Ce fut moins un unique point de départ qu’une série de plusieurs petites étincelles. Il y a quand même une image d'où tout est parti : deux pères qui jouent au football avec leur enfant. C’est une scène à laquelle je n’ai pas assisté mais qui m’est venue à l’esprit, et j’avais envie de savoir ce qu’il pouvait y avoir derrière, comme histoire. C’est ce qui m'intéresse le plus : susciter la curiosité et la satisfaire, partir d’une image pleine de potentiel et développer... C’est une origine très modeste ! Mais cette image très simple, je l’ai filmée telle qu’elle, on la voit au tout début du film.

Aux États-Unis, le film a eu du mal à trouver sa place dans les festivals et a finalement eu une carrière inattendue, puisque vous avez décidé de l’auto-distribuer, c’est bien cela ?

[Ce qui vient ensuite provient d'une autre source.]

Lemma simple_show_empty (a : Simple.AnnouncementsData.t) (this : t) :
  Simple.AnnouncementsData.toHtml a = EmptyString ->
  show a this
  = ({| openAnnouncementButton :=
          option_map (fun b => {| textContent := TextEmpty;
                                  isDisposed := isDisposed b |})
                     (openAnnouncementButton this);
        last_rendered := EmptyString;
        newAnnouncement := unseen EmptyString (last_rendered this) (newAnnouncement this) |},
     []).
Proof.
  unfold show, unseen. intros ->.
  destruct this as [btn lr na]. unfold_cmds.
  destruct lr as [|c lr]; cbn; destruct btn as [[txt d]|], na; reflexivity.
Qed.

(** A cycle whose [try] block throws. *)
Lemma simple_fault_cycle (n : Z) (o : FetchOutcome) (this : t) :
  simple_fault o = true ->
  updateAnnouncements n o this
  = ({| openAnnouncementButton :=
          option_map (fun b => {| textContent := textContent b; isDisposed := true |})
                     (openAnnouncementButton this);
        last_rendered := last_rendered this;
        newAnnouncement := newAnnouncement this |},
     (if hasButton this then [Dispose] else []) ++ [SetTimeout_update n]).
Proof.
  intros Hf. unfold updateAnnouncements.
  assert (Ht : exists e, try_block o this = Threw e).
  { destruct o as [|status statusText [jsonData|]]; cbn; try (eexists; reflexivity).
    cbn in Hf. apply negb_true_iff in Hf.
    rewrite <- simple_parse_isOk in Hf.
    destruct (run (Simple.jsonToAnnouncementsData jsonData)); [eexists; reflexivity |].
    discriminate. }
  destruct Ht as [e ->]. unfold catch_block.
  destruct this as [btn lr na]. unfold_cmds. destruct btn as [[txt d]|]; reflexivity.
Qed.

(** A cycle whose [try] block completes. *)
Lemma simple_cycle_cases (n : Z) (o : FetchOutcome) (this : t) :
  simple_fault o = true
  \/ exists a, updateAnnouncements n o this
               = (fst (show a this), snd (show a this) ++ [SetTimeout_update n]).
Proof.
  destruct o as [|status statusText [jsonData|]]; [now left | | now left].
  destruct (simple_fault (Response status statusText (Some jsonData))) eqn:Hf;
    [now left | right].
  cbn in Hf. apply negb_false_iff in Hf. rewrite <- simple_parse_isOk in Hf.
  destruct (run (Simple.jsonToAnnouncementsData jsonData)) as [e|a] eqn:Hp; [discriminate |].
  exists a. now apply simple_success_cycle.
Qed.

End SimpleEquations.

(* ===================================================================== *)
(** * Further properties: the pollers *)
(* ===================================================================== *)

Lemma scheduled_app (e1 e2 : list Effect) :
  scheduled (e1 ++ e2) = scheduled e1 ++ scheduled e2.
Proof.
  induction e1 as [|e e1 IH]; [reflexivity |].
  destruct e; cbn [app scheduled]; now rewrite IH.
Qed.

Lemma registrations_app (e1 e2 : list Effect) :
  registrations (e1 ++ e2) = (registrations e1 + registrations e2)%nat.
Proof.
  induction e1 as [|e e1 IH]; [reflexivity |].
  destruct e; cbn [app registrations]; now rewrite IH.
Qed.

Lemma dialogs_app (e1 e2 : list Effect) :
  dialogs (e1 ++ e2) = dialogs e1 ++ dialogs e2.
Proof.
  induction e1 as [|e e1 IH]; [reflexivity |].
  destruct e; cbn [app dialogs]; now rewrite IH.
Qed.

Lemma recovery_timers_app (e1 e2 : list Effect) :
  recovery_timers (e1 ++ e2) = recovery_timers e1 ++ recovery_timers e2.
Proof.
  induction e1 as [|e e1 IH]; [reflexivity |].
  destruct e; cbn [app recovery_timers]; now rewrite IH.
Qed.

Section HardenedRuns.
Context `{Hardened.DOMPurify}.
Import HardenedPoller.

(** The host calls of [show]: at most a registration, a recovery timer
    and a dialog. *)
Lemma hardened_show_calls (a : Hardened.AnnouncementsData.t) (this : t) :
  scheduled (snd (show a this)) = []
  /\ registrations (snd (show a this))
     = (if hasButton (fst (show a this)) then 1 else 0)
       - (if hasButton this then 1 else 0)
  /\ (hasButton this = true -> hasButton (fst (show a this)) = true).
Proof.
  destruct (string_dec (Hardened.AnnouncementsData.toHtml a) EmptyString) as [He|Hne].
  - rewrite (hardened_show_empty a this He). cbn [fst snd].
    destruct this as [[b|] lr na rd mx ini st]; repeat split; cbn; congruence.
  - rewrite (hardened_show_nonempty a this Hne). cbn [fst snd].
    rewrite !scheduled_app, !registrations_app.
    destruct (hasButton this), (isNormal (serviceState this)), (_ && _); repeat split.
Qed.

Lemma hardened_show_backoff (a : Hardened.AnnouncementsData.t) (this : t) :
  serviceState (fst (show a this)) = normal
  /\ retryDelay (fst (show a this)) = initialRetryDelay this
  /\ maxRetryDelay (fst (show a this)) = maxRetryDelay this
  /\ initialRetryDelay (fst (show a this)) = initialRetryDelay this.
Proof.
  destruct (string_dec (Hardened.AnnouncementsData.toHtml a) EmptyString) as [He|Hne].
  - rewrite (hardened_show_empty a this He). repeat split.
  - rewrite (hardened_show_nonempty a this Hne). repeat split.
Qed.

(** The timer of one cycle. *)
Lemma hardened_cycle_timer (n : Z) (o : FetchOutcome) (this : t) :
  exists d,
    scheduled (snd (updateAnnouncements n o this)) = [d]
    /\ (d = n
        \/ (d = retryDelay this
            /\ (retryDelay this < maxRetryDelay this)%Z
            /\ serviceState (fst (updateAnnouncements n o this)) = degraded)).
Proof.
  destruct (hardened_cycle_cases n o this)
    as [(reason & -> & _)|[(e & He & ->)|[->|(a & ->)]]].
  - exists n. split; [reflexivity | now left].
  - rewrite (hardened_catch_fault n e this He).
    destruct (retryDelay this >=? maxRetryDelay this)%Z eqn:Hge.
    + exists n. cbn [fst snd]. rewrite scheduled_app.
      split; [now destruct (hasButton this) | now left].
    + exists (retryDelay this). cbn [fst snd]. rewrite scheduled_app.
      split; [now destruct (hasButton this) |]. right.
      rewrite Z.geb_leb in Hge. apply Z.leb_gt in Hge. now repeat split.
  - rewrite hardened_nonRetryable. exists n. cbn [fst snd]. rewrite scheduled_app.
    split; [now destruct (_ && _) | now left].
  - exists n. cbn [fst snd]. rewrite scheduled_app.
    rewrite (proj1 (hardened_show_calls a this)). split; [reflexivity | now left].
Qed.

C’est vrai que beaucoup de festivals l’ont rejeté, aux États-Unis comme en Europe, y compris à Cannes. La plupart des rejets sont d’ailleurs venus de festivals LGBT, et ça a presque fini par me convaincre que j’avais fait une terrible erreur. Parmi tous ceux qui le voyaient, personne ne l’aimait, et je me suis sérieusement demandé d’où venait le problème. Ça m’a presque rendu fou. J’ai donc décidé de le distribuer par moi-même : j’ai loué une salle à New York pendant une semaine, j’ai invité des critiques, mais je voulais surtout voir si le public, lui, allait venir. Il devait bien exister un public pour ce film ! Et effectivement, le phénomène s’est inversé. Le public est venu est c’est lui qui a lancé la carrière du film. Pourquoi cela s’est fait comme ça ? Je l’ignore. Peut-être que les professionnels ont eu peur que le film soit difficilement rentable ?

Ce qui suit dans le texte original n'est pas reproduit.